> _What you will do_: List all lines of the data containing the word "statements".
---+---
(* ===== verification/AST.v ===== *)
(** * AST: the syntax tree of SQL (src/parser/ast.h)

    A node is a constructor of [ASTNode] with the members of the C++ struct; the
    lines and columns of nodes, which the parser leaves at 0, are dropped.  A
    pointer that can be null is an [option].  [ListNode] is the bare [ASTNode] of type
    [LITERAL] that stands for the list of an IN.  The statements other than SELECT
    contain expressions and are not contained in them: they are records of their
    own, joined in [Statement]. *)

From S2P Require Import Prelude Types.

(** ** Enumerations *)

Module ASTNodeType.
Inductive ASTNodeType :=
  | CREATE_TABLE | DROP_TABLE | CREATE_INDEX | DROP_INDEX | ALTER_TABLE
  | SELECT | INSERT | UPDATE | DELETE
  | BEGIN | COMMIT | ROLLBACK
  | BINARY_EXPR | UNARY_EXPR | COLUMN_REF | LITERAL | FUNCTION_CALL
  | WHERE_CLAUSE | JOIN_CLAUSE | ORDER_BY | GROUP_BY | HAVING | LIMIT.

#[export] Instance ASTNodeType_eq_dec : EqDecision ASTNodeType.
Proof. solve_decision. Defined.
End ASTNodeType.
Export (hints) ASTNodeType.
Abbreviation ASTNodeType := ASTNodeType.ASTNodeType.

Module Operator.
Inductive Operator :=
  | PLUS | MINUS | MULTIPLY | DIVIDE | MODULO
  | EQ | NE | LT | LE | GT | GE
  | LIKE | NOT_LIKE | IN | NOT_IN | IS_NULL | IS_NOT_NULL | BETWEEN | NOT_BETWEEN
  | AND | OR | NOT
  | ASSIGN | CONCAT.

#[export] Instance Operator_eq_dec : EqDecision Operator.
Proof. solve_decision. Defined.
End Operator.
Export (hints) Operator.
Abbreviation Operator := Operator.Operator.

Module JoinType.
Inductive JoinType := INNER | LEFT | RIGHT | FULL | CROSS | NATURAL.

#[export] Instance JoinType_eq_dec : EqDecision JoinType.
Proof. solve_decision. Defined.
End JoinType.
Export (hints) JoinType.
Abbreviation JoinType := JoinType.JoinType.

Module SetOperation.
Inductive SetOperation := NONE | UNION | UNION_ALL | INTERSECT | EXCEPT.

#[export] Instance SetOperation_eq_dec : EqDecision SetOperation.
Proof. solve_decision. Defined.
End SetOperation.
Export (hints) SetOperation.
Abbreviation SetOperation := SetOperation.SetOperation.

Definition operatorToString (op : Operator) : string :=
  match op with
  | Operator.PLUS => "+" | Operator.MINUS => "-" | Operator.MULTIPLY => "*"
  | Operator.DIVIDE => "/" | Operator.MODULO => "%"
  | Operator.EQ => "=" | Operator.NE => "!=" | Operator.LT => "<" | Operator.LE => "<="
  | Operator.GT => ">" | Operator.GE => ">="
  | Operator.LIKE => "LIKE" | Operator.NOT_LIKE => "NOT LIKE"
  | Operator.IN => "IN" | Operator.NOT_IN => "NOT IN"
  | Operator.IS_NULL => "IS NULL" | Operator.IS_NOT_NULL => "IS NOT NULL"
  | Operator.BETWEEN => "BETWEEN" | Operator.NOT_BETWEEN => "NOT BETWEEN"
  | Operator.AND => "AND" | Operator.OR => "OR" | Operator.NOT => "NOT"
  | Operator.ASSIGN => ":=" | Operator.CONCAT => "||"
  end.

(** ** Clauses, over the type of expressions *)

Record JoinClause {E : Type} := mkJoinClause {
  join_type : JoinType;
  join_table : string;
  join_alias : string;
  condition : option E;
  using_columns : list string
}.
Arguments JoinClause : clear implicits.

Record OrderItem {E : Type} := mkOrderItem { item_expr : E; ascending : bool }.
Arguments OrderItem : clear implicits.

Record LimitNode := mkLimitNode { limit : Z; offset : Z }.

Record TableRef {S : Type} := mkTableRef {
  table_name : string;
  table_alias : string;
  subquery : option S
}.
Arguments TableRef : clear implicits.

(** ** Expressions and SELECT *)

Inductive ASTNode :=
  | LiteralNode (value : Value)
  | ListNode
  | ColumnRefNode (table column : string)
  | BinaryExprNode (op : Operator) (left : ASTNode) (right : option ASTNode)
  | UnaryExprNode (op : Operator) (expr : ASTNode)
  | FunctionCallNode (name : string) (arguments : list ASTNode) (is_aggregate : bool)
  | Subquery (select : SelectNode)
with SelectNode :=
  | mkSelectNode
      (distinct : bool)
      (select_list : list ASTNode)
      (select_aliases : list string)
      (from_tables : list (TableRef SelectNode))
      (joins : list (JoinClause ASTNode))
      (where_ : option ASTNode)
      (group_by : option (list ASTNode))
      (having : option ASTNode)
      (order_by : option (list (OrderItem ASTNode)))
      (limit : option LimitNode)
      (set_operation : SetOperation)
      (set_operand : option SelectNode).

(** An empty SELECT. *)
Definition SelectNode_new : SelectNode :=
  mkSelectNode false [] [] [] [] None None None None None SetOperation.NONE None.

(** ** The other statements *)

Record InsertNode := mkInsertNode {
  insert_table : string;
  insert_columns : list string;
  insert_values : list (list ASTNode);
  insert_select : option SelectNode
}.

Record Assignment := mkAssignment { assigned_column : string; assigned_value : ASTNode }.

Record UpdateNode := mkUpdateNode {
  update_table : string;
  assignments : list Assignment;
  update_where : option ASTNode
}.

Record DeleteNode := mkDeleteNode { delete_table : string; delete_where : option ASTNode }.

Record ColumnDef := mkColumnDef {
  column_name : string;
  column_type : DataType;
  column_length : Z;
  nullable : bool;
  primary_key : bool;
  unique : bool;
  default_value : option ASTNode;
  check_expr : string
}.

(** The members that [ColumnDef()] sets. *)
Definition ColumnDef_new : ColumnDef :=
  mkColumnDef "" DataType.INTEGER 0 true false false None "".

Inductive ConstraintType := PRIMARY_KEY | FOREIGN_KEY | UNIQUE | CHECK.

Record Constraint := mkConstraint {
  constraint_type : ConstraintType;
  constraint_columns : list string;
  ref_table : string;
  ref_columns : list string;
  constraint_check : string
}.

Record CreateTableNode := mkCreateTableNode {
  create_table_name : string;
  create_columns : list ColumnDef;
  constraints : list Constraint
}.

Record CreateIndexNode := mkCreateIndexNode {
  index_name : string;
  index_table : string;
  index_columns : list string;
  index_unique : bool
}.

Record DropTableNode := mkDropTableNode { drop_table_name : string; if_exists : bool }.

(** [BeginNode], [CommitNode] and [RollbackNode] have the same members. *)
Record SavepointName := mkSavepointName { savepoint_name : string; is_savepoint : bool }.

Inductive Statement :=
  | SelectStmt (n : SelectNode)
  | InsertStmt (n : InsertNode)
  | UpdateStmt (n : UpdateNode)
  | DeleteStmt (n : DeleteNode)
  | CreateTableStmt (n : CreateTableNode)
  | CreateIndexStmt (n : CreateIndexNode)
  | DropTableStmt (n : DropTableNode)
  | BeginStmt (n : SavepointName)
  | CommitStmt (n : SavepointName)
  | RollbackStmt (n : SavepointName).

(** The [type] member of a node. *)
Definition node_type (e : ASTNode) : ASTNodeType :=
  match e with
  | LiteralNode _ | ListNode => ASTNodeType.LITERAL
  | ColumnRefNode _ _ => ASTNodeType.COLUMN_REF
  | BinaryExprNode _ _ _ => ASTNodeType.BINARY_EXPR
  | UnaryExprNode _ _ => ASTNodeType.UNARY_EXPR
  | FunctionCallNode _ _ _ => ASTNodeType.FUNCTION_CALL
  | Subquery _ => ASTNodeType.SELECT
  end.

Definition statement_type (s : Statement) : ASTNodeType :=
  match s with
  | SelectStmt _ => ASTNodeType.SELECT
  | InsertStmt _ => ASTNodeType.INSERT
  | UpdateStmt _ => ASTNodeType.UPDATE
  | DeleteStmt _ => ASTNodeType.DELETE
  | CreateTableStmt _ => ASTNodeType.CREATE_TABLE
  | CreateIndexStmt _ => ASTNodeType.CREATE_INDEX
  | DropTableStmt _ => ASTNodeType.DROP_TABLE
  | BeginStmt _ => ASTNodeType.BEGIN
  | CommitStmt _ => ASTNodeType.COMMIT
  | RollbackStmt _ => ASTNodeType.ROLLBACK
  end.

(** Induction on the expressions directly inside an expression. *)
Lemma expr_ind (P : ASTNode → Prop) :
  (∀ v, P (LiteralNode v)) → P ListNode → (∀ t c, P (ColumnRefNode t c)) →
  (∀ op l r, P l → (∀ e, r = Some e → P e) → P (BinaryExprNode op l r)) →
  (∀ op e, P e → P (UnaryExprNode op e)) →
  (∀ n args a, P (FunctionCallNode n args a)) → (∀ s, P (Subquery s)) → ∀ e, P e.
Proof.
  intros Hl Hi Hc Hb Hu Hf Hs. fix IH 1. intros [v| |t c|op l r|op e|n args a|s].
  - apply Hl.
  - apply Hi.
  - apply Hc.
  - apply Hb; [apply IH|]. destruct r as [r|]; intros e He; [|discriminate].
    injection He as <-. apply IH.
  - apply Hu, IH.
  - apply Hf.
  - apply Hs.
Qed.
Definition table_ok (t : TableRef SelectNode) : bool :=
  alias_ok (table_alias t) &&
  match subquery t with
  | None => name_ok (table_name t)
  | Some s => bool_decide (table_name t = "") && select_ok s
  end.
Definition join_ok (j : JoinClause ASTNode) : bool :=
  negb (bool_decide (join_type j = JoinType.NATURAL)) &&
  name_ok (join_table j) && alias_ok (join_alias j) && forallb name_ok (using_columns j) &&
  match condition j with
  | Some e => bool_decide (using_columns j = []) && expr_ok e
  | None => true
  end.
Definition option_ok {A} (p : A → bool) (o : option A) : bool :=
  match o with Some a => p a | None => true end.
Definition list_ok {A} (p : A → bool) (l : list A) : bool := nonempty l && forallb p l.
Definition order_ok (i : OrderItem ASTNode) : bool := expr_ok (item_expr i).
Definition operand_ok (op : SetOperation) (operand : option SelectNode) : bool :=
  match op, operand with
  | SetOperation.NONE, None => true
  | SetOperation.NONE, Some _ | _, None => false
  | _, Some s => select_ok s
  end.

Lemma select_ok_eq dist items al tables joins w g h o lim op operand :
  select_ok (mkSelectNode dist items al tables joins w g h o lim op operand) = true ↔
  al = [] ∧ list_ok expr_ok items = true ∧ list_ok table_ok tables = true ∧ forallb join_ok joins = true ∧
  option_ok expr_ok w = true ∧ option_ok (list_ok expr_ok) g = true ∧ option_ok expr_ok h = true ∧
  option_ok (list_ok order_ok) o = true ∧ option_ok limit_ok lim = true ∧
  operand_ok op operand = true.
Proof.
  change (select_ok (mkSelectNode dist items al tables joins w g h o lim op operand)) with
    (nonempty items && forallb expr_ok items && bool_decide (al = []) && nonempty tables &&
     forallb table_ok tables && forallb join_ok joins && option_ok expr_ok w &&
     option_ok (list_ok expr_ok) g && option_ok expr_ok h && option_ok (list_ok order_ok) o &&
     option_ok limit_ok lim && operand_ok op operand).
  change (list_ok expr_ok items) with (nonempty items && forallb expr_ok items).
  change (list_ok table_ok tables) with (nonempty tables && forallb table_ok tables).
  rewrite !andb_true_iff, bool_decide_eq_true. tauto.
Qed.

Definition rows_ok (n : InsertNode) : bool :=
  match insert_select n with
  | None => list_ok (list_ok expr_ok) (insert_values n)
  | Some s => bool_decide (insert_values n = []) && select_ok s
  end.
Definition insert_ok (n : InsertNode) : bool :=
  name_ok (insert_table n) && forallb name_ok (insert_columns n) && rows_ok n.
Definition assignment_ok (a : Assignment) : bool :=
  name_ok (assigned_column a) && expr_ok (assigned_value a).
Definition update_ok (n : UpdateNode) : bool :=
  name_ok (update_table n) && list_ok assignment_ok (assignments n) &&
  option_ok expr_ok (update_where n).
Definition delete_ok (n : DeleteNode) : bool :=
  name_ok (delete_table n) && option_ok expr_ok (delete_where n).

Definition column_types : list (DataType * string) :=
  [(DataType.INTEGER, "INT"); (DataType.BIGINT, "BIGINT"); (DataType.VARCHAR, "VARCHAR");
   (DataType.BOOLEAN, "BOOL"); (DataType.DATE, "DATE"); (DataType.DECIMAL, "DECIMAL")].
Definition column_ok (c : ColumnDef) : bool :=
  name_ok (column_name c) && existsb (λ e, bool_decide (e.1 = column_type c)) column_types &&
  (column_length c =? 0) &&
  match default_value c with None => true | Some _ => false end && bool_decide (check_expr c = "").
Definition constraint_ok (c : Constraint) : bool :=
  match constraint_type c with
  | PRIMARY_KEY | UNIQUE =>
      names_ok (constraint_columns c) &&
      bool_decide (ref_table c = "" ∧ ref_columns c = [] ∧ constraint_check c = "")
  | FOREIGN_KEY =>
      names_ok (constraint_columns c) && name_ok (ref_table c) && names_ok (ref_columns c) &&
      bool_decide (constraint_check c = "")
  | CHECK =>
      bool_decide (constraint_columns c = [] ∧ ref_table c = "" ∧ ref_columns c = [] ∧
                   constraint_check c = "TODO")
  end.
Definition create_table_ok (n : CreateTableNode) : bool :=
  name_ok (create_table_name n) && forallb column_ok (create_columns n) &&
  forallb constraint_ok (constraints n) &&
  (nonempty (create_columns n) || nonempty (constraints n)).
Definition create_index_ok (n : CreateIndexNode) : bool :=
  name_ok (index_name n) && name_ok (index_table n) && names_ok (index_columns n).
Definition drop_table_ok (n : DropTableNode) : bool :=
  name_ok (drop_table_name n) && negb (if_exists n).
Definition savepoint_ok (n : SavepointName) : bool :=
  if is_savepoint n then name_ok (savepoint_name n) else bool_decide (savepoint_name n = "").

Definition statement_ok (s : Statement) : bool :=
  match s with
  | SelectStmt n => select_ok n
  | InsertStmt n => insert_ok n
  | UpdateStmt n => update_ok n
  | DeleteStmt n => delete_ok n
  | CreateTableStmt n => create_table_ok n
  | CreateIndexStmt n => create_index_ok n
  | DropTableStmt n => drop_table_ok n
  | BeginStmt n | CommitStmt n | RollbackStmt n => savepoint_ok n
  end.
End shape.

(** ** The pass over the grammar *)

(** What a token that carries a text may hold. *)
Definition tok_ok (lit : Value → bool) (t : tok) : bool :=
  match t.1 with
  | TokenType.IDENTIFIER => name_ok t.2
  | TokenType.INTEGER =>
      match stoi_exn t.2 with inr z => int_ok z && lit (Value_int z) | inl _ => true end
  | TokenType.FLOAT =>
      match stod_exn t.2 with
      | inr f => match cast_int64 f with Some z => lit (Value_bigint z) | None => true end
      | inl _ => true
      end
  | TokenType.STRING => lit (Value_string t.2)
  | _ => true
  end.

Lemma forallb_Forall {A} (p : A → bool) l : forallb p l = true ↔ Forall (λ a, p a = true) l.
Proof. rewrite forallb_forall, Forall_forall. by setoid_rewrite list_elem_of_In. Qed.

Lemma list_ok_intro {A} (p : A → bool) l :
  l ≠ [] ∧ Forall (λ a, p a = true) l → list_ok p l = true.
Proof. intros [H1 H2]. destruct l; [done|]. by apply forallb_Forall. Qed.

Lemma length_tail {A} (l : list A) : length (tail l) = (length l - 1)%nat.
Proof. destruct l; cbn; lia. Qed.

Lemma head_length ts : head_type ts ≠ TokenType.END_OF_FILE → (0 < length ts)%nat.
Proof. destruct ts; cbn; [done|lia]. Qed.

Lemma at_true t ts : at_ t ts = true → head_type ts = t.
Proof. apply bool_decide_eq_true. Qed.
Lemma at_false t ts : at_ t ts = false → head_type ts ≠ t.
Proof. apply bool_decide_eq_false. Qed.

Lemma at_any_app l1 l2 ts : at_any (l1 ++ l2) ts = at_any l1 ts || at_any l2 ts.
Proof. apply existsb_app. Qed.

Lemma not_any l ts : at_any l ts = false → head_type ts ∉ l.
Proof.
  unfold at_any. induction l as [|t l IH]; cbn; [intros _; set_solver|].
  intros [H1 H2]%orb_false_iff. apply at_false in H1. set_solver.
Qed.

Lemma any_in l ts : at_any l ts = true → head_type ts ∈ l.
Proof.
  unfold at_any. induction l as [|t l IH]; cbn; [done|].
  intros [H%at_true|H]%orb_true_iff; set_solver.
Qed.

Lemma any_length l ts :
  bool_decide (TokenType.END_OF_FILE ∈ l) = false → at_any l ts = true → (0 < length ts)%nat.
Proof.
  intros Hl Ha%any_in. apply bool_decide_eq_false in Hl. apply head_length. by intros He; rewrite He in Ha.
Qed.

(** The operator that a test has found. *)
Lemma any_op ops ts : at_any (map fst ops) ts = true →
  ∃ op, find_op ops (head_type ts) = Some op ∧ In (head_type ts, op) ops.
Proof.
  unfold at_any, find_op. induction ops as [|[t op] ops IH]; cbn [map existsb fst find]; [done|].
  unfold at_ at 1. destruct (decide (head_type ts = t)) as [Ht|Ht].
  - intros _. rewrite (bool_decide_true (t = head_type ts)) by done. exists op.
    split; [done|left; by rewrite Ht].
  - rewrite !bool_decide_false by congruence. cbn. intros H. destruct (IH H) as (o & H1 & H2).
    exists o. split; [done|by right].
Qed.

Lemma wp_operator ops op Q E ts :
  find_op ops (head_type ts) = Some op → Q op ts → wp (operator_of ops) Q E ts.
Proof.
  intros Hf HQ st Hs. unfold operator_of. rewrite (sees_type _ _ Hs), Hf. by exists ts.
Qed.

(** The statement for the type of its first token. *)
Definition statement_for (expr : P ASTNode) (select : P SelectNode) (t : TokenType) : P Statement :=
  match t with
  | TokenType.SELECT => n ← select; mret (SelectStmt n)
  | TokenType.INSERT => n ← parseInsert expr select; mret (InsertStmt n)
  | TokenType.UPDATE => n ← parseUpdate expr; mret (UpdateStmt n)
  | TokenType.DELETE => n ← parseDelete expr; mret (DeleteStmt n)
  | TokenType.CREATE => parse_create
  | TokenType.DROP => parse_drop
  | TokenType.BEGIN => n ← parseBegin; mret (BeginStmt n)
  | TokenType.COMMIT => n ← parseCommit; mret (CommitStmt n)
  | TokenType.ROLLBACK => n ← parseRollback; mret (RollbackStmt n)
  | _ => error "Instrução SQL não reconhecida"
  end.

Lemma wp_statement expr select Q E ts :
  wp (statement_for expr select (head_type ts)) Q E ts → wp (parseStatement expr select) Q E ts.
Proof.
  intros Hw st Hs. specialize (Hw st Hs). unfold parseStatement. rewrite (sees_type _ _ Hs).
  by destruct (head_type ts).
Qed.

Section pass.
Context (lit : Value → bool) (E : Stop → Prop).
Hypothesis lit_bool : ∀ b, lit (Value_bool b) = true.
Hypothesis lit_null : lit Value_null = true.
Hypothesis lit_star : lit (Value_string "*") = true.
Hypothesis stops_ok : ∀ s, s ≠ NoReturn → E s.

Definition inv (ts : list tok) : Prop :=
  (E NoReturn ∨ Forall (λ t, t.1 ≠ TokenType.CASE) ts) ∧ Forall (λ t, tok_ok lit t = true) ts.

Lemma inv_tail ts : inv ts → inv (tail ts).
Proof.
  intros [H1 H2]. destruct ts as [|t ts]; [done|]. cbn. split; [|by inversion H2].
  destruct H1 as [H1|H1]; [by left|right; by inversion H1].
Qed.
Hint Resolve inv_tail : core.

Lemma inv_head ts : inv ts → head_type ts ≠ TokenType.END_OF_FILE →
  tok_ok lit (head_type ts, head_text ts) = true.
Proof. intros [_ H] Hne. destruct ts as [|[t x] ts]; [done|]. by inversion H. Qed.

Lemma inv_name ts : inv ts → head_type ts = TokenType.IDENTIFIER → name_ok (head_text ts) = true.
Proof. intros Hi Ht. pose proof (inv_head ts Hi) as H. rewrite Ht in H. by apply H. Qed.
Hint Resolve inv_name : core.

Lemma syntax_stops msg s : syntax_error msg s → E s.
Proof. intros [pos ->]. by apply stops_ok. Qed.
Hint Resolve syntax_stops : core.

(** From fewer than [n] tokens, [m] returns a result with [R], with at least [k] tokens
    consumed and [T] of the next one. *)
Definition post {A} (k : nat) (R : A → Prop) (T : TokenType → Prop) (ts : list tok)
    (a : A) (ts' : list tok) : Prop :=
  R a ∧ T (head_type ts') ∧ inv ts' ∧ (length ts' + k ≤ length ts)%nat.

Definition parses {A} (n k : nat) (m : P A) (R : A → Prop) (T : TokenType → Prop) : Prop :=
  ∀ ts, (length ts < n)%nat → inv ts → wp m (post k R T ts) E ts.

Definition anything {A : Type} : A → Prop := λ _, True.

Lemma wp_use {A} n k (m : P A) R T Q ts :
  parses n k m R T → (length ts < n)%nat → inv ts →
  (∀ a ts', R a → T (head_type ts') → inv ts' → (length ts' + k ≤ length ts)%nat → Q a ts') →
  wp m Q E ts.
Proof.
  intros Hm Hl Hi HQ. eapply wp_mono; [by apply Hm| |done]. intros a ts' (H1 & H2 & H3 & H4). auto.
Qed.

Lemma parses_weaken {A} n k n' k' (m : P A) R (R' : A → Prop) T (T' : TokenType → Prop) :
  parses n k m R T → (n' ≤ n)%nat → (k' ≤ k)%nat → (∀ a, R a → R' a) → (∀ h, T h → T' h) →
  parses n' k' m R' T'.
Proof.
  intros Hm Hn Hk HR HT ts Hl Hi. eapply (wp_use n k); [done|lia|done|].
  intros. split_and!; auto. lia.
Qed.

(** Facts on the head of a list from the tests, and its length. *)
Ltac heads :=
  repeat match goal with
  | H : at_ _ _ = true |- _ => apply at_true in H
  | H : at_ _ _ = false |- _ => apply at_false in H
  | H : anything _ |- _ => clear H
  end;
  repeat match goal with
  | H : head_type ?ts = _ |- _ =>
      lazymatch goal with
      | _ : (0 < length ts)%nat |- _ => fail
      | _ => pose proof (head_length ts ltac:(by rewrite H))
      end
  end.

(** Replace in the goal the tests that hold. *)
Ltac bools :=
  repeat match goal with H : ?b = true |- context [?b] => rewrite H end;
  rewrite ?orb_true_r, ?andb_true_r; cbn.

Ltac lengths := rewrite ?length_tail in *; lia.

(** One step through the grammar. *)
Ltac wp_step :=
  lazymatch goal with
  | |- wp (_ ≫= _) _ _ _ => apply wp_bind
  | |- wp (mret _) _ _ _ => apply wp_ret
  | |- wp next_token _ _ _ => apply wp_next
  | |- wp (choose _ _ _) _ _ _ => apply (wp_choose _ _); intros; heads
  | |- wp (skip _) _ _ _ => apply wp_skip; [intros; heads|by eauto]
  | |- wp (expect _) _ _ _ => apply wp_expect; [intros; heads|by eauto]
  | |- wp (consume _) _ _ _ => apply wp_consume; [intros; heads|by eauto]
  | |- wp identifier _ _ _ => apply wp_identifier; [intros; heads|by eauto]
  | |- wp (error _) _ _ _ => apply wp_error; by eauto
  end.

Ltac wps := repeat wp_step.
Ltac use H := eapply (wp_use _ _ _ _ _ _ _ H); [lengths|by auto 10|intros; heads].
Ltac done_post := split_and!; [by eauto|done|by auto 10|lengths].

(** *** Lists, names, loops *)

Lemma comma_list_parses {A} n (item : P A) (R : A → Prop) T :
  parses n 1 item R T →
  parses n 1 (comma_list item) (λ l, l ≠ [] ∧ Forall R l) (λ h, h ≠ TokenType.COMMA).
Proof.
  intros Hi ts Hl HI.
  apply (wp_comma_list E item (λ us, inv us ∧ (length us < n)%nat) R); [done| | |].
  - intros us [H1 H2]. split; [auto|lengths].
  - intros us [H1 H2]. use Hi. split_and!; auto; lia.
  - intros l us H1 H2 [H3 H4] H5 H6. split_and!; auto; lia.
Qed.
---+---
> _Task solution_:
    [LITERAL] that stands for the list of an IN.  The statements other than SELECT
(** ** The other statements *)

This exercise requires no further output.